Dia mengatakan, kekhawatiran masyarakat atas tidak dilanjutkannya pengaduannya harus menjadi pemicu bagi kejaksaan untuk meningkatkan fungsi pengawasan, baik oleh jajaran JAM Pengawasan maupun Komisi Kejaksaan. Ini mutlak dilakukan. Kepercayaan masyarakat terhadap penegakan hukum harus dibangkitkan, tegas pendekar hukum kelahiran Pekalongan ini.
Dia mengakui, setahun terakhir ini kinerja pengawasan mulai membaik. Sejumlah jaksa (nakal) telah ditindak, termasuk kasus penyimpangan penanganan narkoba. Bahkan, sejumlah jaksa juga diproses di Timtastipikor, ujar Arman.
Dari catatan koran ini, kasus jaksa nakal di antaranya tuntutan ringan kepemilikan 20 kilogram sabu-sabu dengan buntut pencopotan dua jaksa dan pemeriksaan Kajati DKI. Juga penetapan tersangka terhadap dua jaksa yang terindikasi memeras mantan Dirut PT Jamsostek Ahmad Djunaidi.
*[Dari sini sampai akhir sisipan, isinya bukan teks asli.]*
(** C7.  With [push] and [pull] declared as lists of file names
    (absent and [None] count as empty): validation raises a
    configuration failure whenever some file resolves outside the
    manuscript-source directory, or some file of [push] and some file
    of [pull] resolve to the same path relative to that directory (as
    [notes.tex] listed in both does in every case); when all files
    resolve under the directory and no such pair exists it succeeds,
    [id] defaults to [None], [auto-commit] to [False], and [push] and
    [pull] are lists, empty for an absent or [None] field; the other
    keys are untouched. *)
Theorem parse_overleaf_validation (ov : dict pyval) (push pull : list string) :
  declares (dict_get "push" ov) push ->
  declares (dict_get "pull" ov) pull ->
  ((exists f, In f (push ++ pull) /\ ~ under_tex f) \/
   (exists f g, In f push /\ In g pull /\ tex_rel f = tex_rel g) ->
   exists msg, parse_overleaf_dict ov = Raise (ConfigError msg))
  /\
  (push = ["notes.tex"] -> pull = ["notes.tex"] ->
   exists msg, parse_overleaf_dict ov = Raise (ConfigError msg))
  /\
  ((forall f, In f (push ++ pull) -> under_tex f) ->
   (forall f g, In f push -> In g pull -> tex_rel f <> tex_rel g) ->
   exists ov',
     parse_overleaf_dict ov = Ok ov' /\
     dict_get "id" ov' = Some (dict_get_default "id" PNone ov) /\
     dict_get "auto-commit" ov'
     = Some (dict_get_default "auto-commit" (PBool false) ov) /\
     dict_get "push" ov' = Some (PList (map PStr push)) /\
     dict_get "pull" ov' = Some (PList (map PStr pull)) /\
     forall k, k <> "id" -> k <> "auto-commit" -> k <> "push" -> k <> "pull" ->
               dict_get k ov' = dict_get k ov).
Proof.
  intros Hpush Hpull.
  rewrite (parse_overleaf_dict_declared ov push pull Hpush Hpull).
  assert (Hraise :
    (exists f, In f (push ++ pull) /\ ~ under_tex f) \/
    (exists f g, In f push /\ In g pull /\ tex_rel f = tex_rel g) ->
    exists msg,
      (for_each check_under_tex (map PStr (push ++ pull)) ;;;
       push_files <- map_result tex_relative (map PStr push) ;;
       pull_files <- map_result tex_relative (map PStr pull) ;;
       if overlap push_files pull_files then
         Raise (ConfigError
           ("Error parsing the config. " +++
            "One more more files are listed in both `overleaf.push` and " +++
            "`overleaf.pull`, which is not supported."))
       else
         Ok (dict_set "pull" (PList (map PStr pull))
               (dict_set "push" (PList (map PStr push))
                  (dict_set "auto-commit"
                     (dict_get_default "auto-commit" (PBool false) ov)
                     (dict_set "id" (dict_get_default "id" PNone ov) ov)))))
      = Raise (ConfigError msg)).
  { intros Hbad.
    destruct (for_each_check_under_tex (push ++ pull)) as [[Hall Hok]|[Hex [msg Hr]]];
      [|rewrite Hr; exists msg; reflexivity].
    rewrite Hok. cbn [bind].
    apply Forall_app in Hall. destruct Hall as [Hp Hq].
    rewrite (map_tex_relative _ Hp), (map_tex_relative _ Hq). cbn [bind].
    destruct Hbad as [[f [Hin Hout]]|[f [g [Hf [Hg Heq]]]]].
    - exfalso. apply Hout.
      pose proof (proj2 (Forall_app _ _ _) (conj Hp Hq)) as Hall.
      rewrite Forall_forall in Hall. apply Hall. exact Hin.
    - assert (Hov : overlap (map tex_rel push) (map tex_rel pull) = true).
      { apply overlap_true_iff. exists (tex_rel f). split.
        - apply in_map. exact Hf.
        - rewrite Heq. apply in_map. exact Hg. }
      rewrite Hov. eexists. reflexivity. }
  split; [exact Hraise|]. split.
  - intros -> ->. apply Hraise.
    right. exists "notes.tex", "notes.tex".
    repeat split; left; reflexivity.
  - intros Hunder Hdisjoint.
    destruct (for_each_check_under_tex (push ++ pull)) as [[Hall Hok]|[Hex _]].
    + rewrite Hok. cbn [bind].
      apply Forall_app in Hall. destruct Hall as [Hp Hq].
      rewrite (map_tex_relative _ Hp), (map_tex_relative _ Hq). cbn [bind].
      assert (Hov : overlap (map tex_rel push) (map tex_rel pull) = false).
      { destruct (overlap _ _) eqn:Ho; [|reflexivity].
        apply overlap_true_iff in Ho. destruct Ho as [x [Hx1 Hx2]].
        apply in_map_iff in Hx1. destruct Hx1 as [f [Hf1 Hf2]].
        apply in_map_iff in Hx2. destruct Hx2 as [g [Hg1 Hg2]].
        exfalso. apply (Hdisjoint f g Hf2 Hg2). congruence. }
      rewrite Hov. eexists. split; [reflexivity|].
      split; [|split; [|split; [|split]]].
      * rewrite !dict_get_set_other by discriminate. apply dict_get_set_same.
      * rewrite !dict_get_set_other by discriminate. apply dict_get_set_same.
      * rewrite dict_get_set_other by discriminate. apply dict_get_set_same.
      * apply dict_get_set_same.
      * intros k H1 H2 H3 H4. rewrite !dict_get_set_other by assumption.
        reflexivity.
    + exfalso. apply Exists_exists in Hex. destruct Hex as [f [Hin Hout]].
      apply Hout. apply Hunder. exact Hin.
Qed.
Selain soal pengawasan, Arman mengakui lembaga yang dipimpinnya masih sarat permasalahan. Di antaranya keterbatasan jumlah jaksa (6 ribu personel) dan belum mandirinya kelembagaan kejaksaan. Menurut dia, khusus soal kemandirian kejaksaan, nanti jika ada revisi UU No 16/2004 (tentang Kejaksaan), kejaksaan diharapkan bisa menjadi institusi yang terpisah dari eksekutif sebagaimana kehakiman.
Permasalahan mendesak lainnya adalah perlunya kenaikan kesejahteraan dari struktur penggajian yang sudah ada. Menurut dia, gaji jaksa yang perlu disempurnakan adalah mereka yang bergolongan menengah ke bawah.
Wakil Jaksa Agung Basrief Arief mengungkapkan hal senada. Sesuai rumusan yang akan diusulkan ke Depkeu, gaji plus tunjangan jaksa yang ideal mulai Rp 4 juta hingga Rp 14 juta. Itu yang akan kami sampaikan, tetapi rumusannya belum selesai, jelas Basrief. (agm)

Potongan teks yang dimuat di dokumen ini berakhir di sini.